Assignment> Please write out exactly the lines of the data below from the line holding "destruct (merge_plain q0" through the line holding "set (c := length (stores h)).", and leave out the rest.

Stored data

Lemma update_item_merges (v : pyval) : merges v.
Proof.
  induction v as [v Hleaf|m IHm] using pyval_nested_ind;
    intros t a k h p F p' Hs Hu Hm.
  - rewrite (update_item_leaf v a k Hleaf).
    rewrite (merge_item_leaf v k p Hleaf) in Hm. injection Hm as <-.
    destruct Hs as [a s p F Ha Ht HK HaF].
    pose proof (lookup_lt_Some _ _ _ Ha) as Hlt.
    destruct (kids_set_val t h _ p F k v HK Hleaf) as (F' & HK' & Hsub).
    set (s1 := with_attributes s (dict_set k (OVal v) (_attributes s))).
    exists (mkHeap (trees h) (<[a := s1]> (stores h))), (a :: F').
    split; [|split].
    + apply setitem_unlocked; [done|by rewrite Ht].
    + apply shape_node with (s := s1); simpl.
      * by apply list_lookup_insert_eq.
      * done.
      * eapply kids_frame; [done|]. simpl. intros x Hx.
        apply list_lookup_insert_ne. intros ->. by apply HaF, Hsub.
      * intros Hx. by apply HaF, Hsub.
    + repeat split; simpl.
      * by rewrite length_insert.
      * intros x _ Hx. apply list_lookup_insert_ne. intros ->.
        apply Hx, elem_of_cons; auto.
      * intros x Hx. left. apply elem_of_cons in Hx as [->|Hx]; apply elem_of_cons; auto.
  - rewrite update_item_dict. rewrite merge_item_dict in Hm.
    destruct Hs as [a s p F Ha Ht HK HaF].
    pose proof (lookup_lt_Some _ _ _ Ha) as Hlt.
    destruct (dict_get k p) as [v0|] eqn:Ep.
    + destruct v0 as [| | | | |q0]; try done.
      destruct (merge_plain q0 m) as [q|] eqn:Eq; [|done]. injection Hm as <-.
      destruct (kids_lookup_plain _ _ _ _ _ _ _ HK Ep) as (c & Hkc).
      destruct (kids_lookup_ref _ _ _ _ _ _ _ HK Hkc)
        as (m0 & Fc & Hp & Hc & Hsub & Hcont).
      rewrite Ep in Hp. injection Hp as <-.
      destruct (update_dict_merges m IHm t c h q0 Fc q Hc Hu Eq)
        as (h2 & Fc' & Hrun & Hc' & (Htr & Hlen & Hout & Hnew)).
      destruct (Hcont h2 q Fc' Hc' Hout Hnew) as (F' & HK' & HF').
      assert (HaFc : a ∉ Fc) by (intros Hx; by apply HaF, Hsub).
      exists h2, (a :: F'). split; [|split].
      * unfold bind. by rewrite (getitem_present h a s k (ORef c) Ha Hkc).
      * apply shape_node with (s := s); [|done|done|].
        -- by rewrite Hout.
        -- intros Hx. destruct (HF' a Hx); [done|lia].
      * repeat split; [done|done| |].
        -- intros x Hx HxF. apply Hout; [done|]. intros Hx'.
           apply HxF, elem_of_cons. auto.
        -- intros x Hx. apply elem_of_cons in Hx as [->|Hx].
           ++ left. apply elem_of_cons; auto.
           ++ destruct (HF' x Hx); [left; apply elem_of_cons|]; auto.
    + destruct (merge_plain [] m) as [q|] eqn:Eq; [|done]. injection Hm as <-.
      pose proof (kids_keys_inv _ _ _ _ _ k HK Ep) as Hk.
      set (c := length (stores h)).
      set (child := mkStore (_config_tree s) (_name s ++ "." ++ k) (_path s ++ [k]) []).
      set (s1 := with_attributes s (_attributes s ++ [(k, ORef c)])%list).
      set (h1 := mkHeap (trees h) (<[a := s1]> (stores h ++ [child])%list)).
      assert (Hget : __getitem__ a k h = (h1, Ok (ORef c))).
      { apply getitem_absent; [done|by rewrite Ht|done]. }
      assert (Hlen1 : length (stores h1) = S (length (stores h))).
      { simpl. rewrite length_insert, length_app. simpl. lia. }
      assert (Ha1 : stores h1 !! a = Some s1).
      { simpl. apply list_lookup_insert_eq. rewrite length_app. simpl. lia. }
      assert (Hold1 : forall x, x < length (stores h) -> x <> a ->
                                stores h1 !! x = stores h !! x).
      { intros x Hx Hne. simpl. rewrite list_lookup_insert_ne by done.
        by apply lookup_app_l. }
      assert (Hc1 : shape t h1 c [] [c]).
      { apply shape_node with (s := child); [|done|constructor|].
        - simpl. rewrite list_lookup_insert_ne by (unfold c; lia).
          rewrite lookup_app_r by (unfold c; lia).
          unfold c. by rewrite Nat.sub_diag.
        - intros Hx. by apply elem_of_nil in Hx. }
      destruct (update_dict_merges m IHm t c h1 [] [c] q Hc1 Hu Eq)
        as (h2 & Fc' & Hrun & Hc' & (Htr & Hlen & Hout & Hnew)).
      assert (Hnew' : forall x, x ∈ Fc' -> length (stores h) <= x).
      { intros x Hx. destruct (Hnew x Hx) as [Hx'|Hx'].
        - apply list_elem_of_singleton in Hx'. subst x. unfold c. lia.
        - lia. }
      assert (Hold2 : forall x, x < length (stores h) -> stores h2 !! x = stores h1 !! x).
      { intros x Hx. apply Hout; [lia|].
        intros Hx'. apply list_elem_of_singleton in Hx'. unfold c in Hx'. lia. }
      exists h2, (a :: (F ++ Fc'))%list. split; [|split].
      * unfold bind. by rewrite Hget.
      * rewrite (dict_set_absent _ _ _ Ep).
        apply shape_node with (s := s1); [| done | |].
        -- by rewrite Hold2.
        -- simpl. apply kids_snoc_ref; [|done|done|].
           ++ eapply kids_frame; [done|]. intros x Hx.
              pose proof (kids_live _ _ _ _ _ HK x Hx) as Hxl.
              rewrite Hold2 by done. apply Hold1; [done|]. by intros ->.
           ++ intros x Hx Hx'. pose proof (kids_live _ _ _ _ _ HK x Hx').
              pose proof (Hnew' x Hx). lia.
        -- intros Hx. apply elem_of_app in Hx as [Hx|Hx]; [done|].
           pose proof (Hnew' a Hx). lia.
      * repeat split.
        -- done.
        -- lia.
        -- intros x Hx HxF. rewrite Hold2 by done. apply Hold1; [done|].
           intros ->. apply HxF, elem_of_cons. auto.
        -- intros x Hx. apply elem_of_cons in Hx as [->|Hx].
           ++ left. apply elem_of_cons; auto.
           ++ apply elem_of_app in Hx as [Hx|Hx].
              ** left. apply elem_of_cons; auto.
              ** right. by apply Hnew'.
Qed.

Exercise result>
      destruct (merge_plain q0 m) as [q|] eqn:Eq; [|done]. injection Hm as <-.
      destruct (kids_lookup_plain _ _ _ _ _ _ _ HK Ep) as (c & Hkc).
      destruct (kids_lookup_ref _ _ _ _ _ _ _ HK Hkc)
        as (m0 & Fc & Hp & Hc & Hsub & Hcont).
      rewrite Ep in Hp. injection Hp as <-.
      destruct (update_dict_merges m IHm t c h q0 Fc q Hc Hu Eq)
        as (h2 & Fc' & Hrun & Hc' & (Htr & Hlen & Hout & Hnew)).
      destruct (Hcont h2 q Fc' Hc' Hout Hnew) as (F' & HK' & HF').
      assert (HaFc : a ∉ Fc) by (intros Hx; by apply HaF, Hsub).
      exists h2, (a :: F'). split; [|split].
      * unfold bind. by rewrite (getitem_present h a s k (ORef c) Ha Hkc).
      * apply shape_node with (s := s); [|done|done|].
        -- by rewrite Hout.
        -- intros Hx. destruct (HF' a Hx); [done|lia].
      * repeat split; [done|done| |].
        -- intros x Hx HxF. apply Hout; [done|]. intros Hx'.
           apply HxF, elem_of_cons. auto.
        -- intros x Hx. apply elem_of_cons in Hx as [->|Hx].
           ++ left. apply elem_of_cons; auto.
           ++ destruct (HF' x Hx); [left; apply elem_of_cons|]; auto.
    + destruct (merge_plain [] m) as [q|] eqn:Eq; [|done]. injection Hm as <-.
      pose proof (kids_keys_inv _ _ _ _ _ k HK Ep) as Hk.
      set (c := length (stores h)).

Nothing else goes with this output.